During these steamy August days, it seems a film recommendation is appropriate. One of the more thought-provoking pieces on poverty that I’ve encountered recently is the film, Living on One Dollar. It was the brainchild of two Claremont McKenna College economic majors, who took two film students with them to Guatemala their sophomore summer to try to understand better what 1.1.billion people live daily – subsisting on an average of less than a dollar per person per day.
In a remote Guatemalan village, each day they drew a number from a hat ranging from 0 to 9 and this was the number of dollars they allowed themselves, per person, to try to simulate unpredictable income. They took a loan to pay for a place to live as well as to start their own business planting radishes. They made friends who taught them how to build better fires, get bargains in town, and mix rice, beans, and fat for protein and calories. It was a struggle to save money to throw a good-bye dinner to match the welcome dinner the village had thrown when they first arrived.
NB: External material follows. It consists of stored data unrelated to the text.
(** * OAT image navigation (art/oat.c): a shallow embedding and its properties

    The development follows the C sources of the OAT navigator: the offset
    resolver, the image-context setup, the sequential walk over the dex-file
    record stream, the class and method resolvers and the code locator.

    Conventions of the embedding.
    - An address ([void *], [const uint8_t *]) is an integer; [NULL] is [0].
      Pointer arithmetic is byte-wise addition (the sources add to [void *])
      and wraps at the pointer width of the targets, [ptr_add].
    - A pointer to a C struct that the code only reads or fills in is the
      value of the struct, with [None] for a null pointer.  An output
      parameter is passed as its contents before the call and returned as
      its contents after the call.
    - The mapped image is read-only; reading a field through a pointer into
      it is a function of the address.
    - Dereferencing a null struct pointer is undefined behaviour in C; the
      embedding makes it the explicit result [NullDereference]. *)

From Stdlib Require Import ZArith List Bool Lia.
Import ListNotations.
Local Open Scope Z_scope.

(** ** Machine-level data *)

Definition ptr := Z.
Definition NULL : ptr := 0.

(** Arithmetic on [uint32_t] wraps modulo [2^32]. *)
Definition wrap32 (z : Z) : Z := z mod 2 ^ 32.

(** The targets the sources are configured for ([ARCHITECTURE_ARM] and
    [ARCHITECTURE_x86] of config_constants.h) have pointers of 32 bits; the
    sum of a pointer and an integer wraps at that width. *)
Definition pointer_bits : Z := 32.

Definition ptr_add (p : ptr) (n : Z) : ptr := (p + n) mod 2 ^ pointer_bits.

(** A C string handed in by the caller: the bytes of its buffer; the
    terminating NUL is implicit after the last listed byte. *)
Definition cstring := list Z.

Definition char_at (s : cstring) (i : nat) : Z := nth i s 0.

Fixpoint strlen (s : cstring) : nat :=
  match s with
  | [] => O
  | c :: s' => if c =? 0 then O else S (strlen s')
  end.

(** [strncmp s1 s2 n], reading both strings through an accessor, starting at
    offset [i]: at most [n] bytes are compared and the comparison stops after
    a NUL byte common to both. *)
Fixpoint strncmp_from (s1 s2 : nat -> Z) (i n : nat) : Z :=
  match n with
  | O => 0
  | S n' =>
      if s1 i =? s2 i
      then if s1 i =? 0 then 0 else strncmp_from s1 s2 (S i) n'
      else s1 i - s2 i
  end.

Definition strncmp (s1 s2 : nat -> Z) (n : nat) : Z := strncmp_from s1 s2 O n.

(** Result of a computation that may dereference a null pointer. *)
Inductive exec (A : Type) : Type :=
| Returns (a : A)
| NullDereference.
Arguments Returns {A} a.
Arguments NullDereference {A}.

Definition bind {A B : Type} (x : exec A) (k : A -> exec B) : exec B :=
  match x with
  | Returns a => k a
  | NullDereference => NullDereference
  end.

Notation "x <- e ;; k" := (bind e (fun x => k))
  (at level 61, e at next level, right associativity).

(** [p->field] for a struct pointer [p]. *)
Definition deref {A : Type} (p : option A) : exec A :=
  match p with
  | Some a => Returns a
  | None => NullDereference
  end.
The YouTube video they posted when they returned went viral, amassing over 600,000 views. Inspired by the response, the four college friends produced a 56-minute film and took the film on a national tour to 20 major universities, receiving coverage on CBS This Morning with Charlie Rose, and accolades from Nobel Laureate Muhammad Yunus and Director of the Hunger Games, Gary Ross. Look at pieces of their journey on YouTube or, better yet, support their ongoing work by ordering the film at: http://livingonone.org.
Although some would argue that two months does not begin to approximate what it means to live in poverty, I was touched and highly recommend this simple, gritty piece.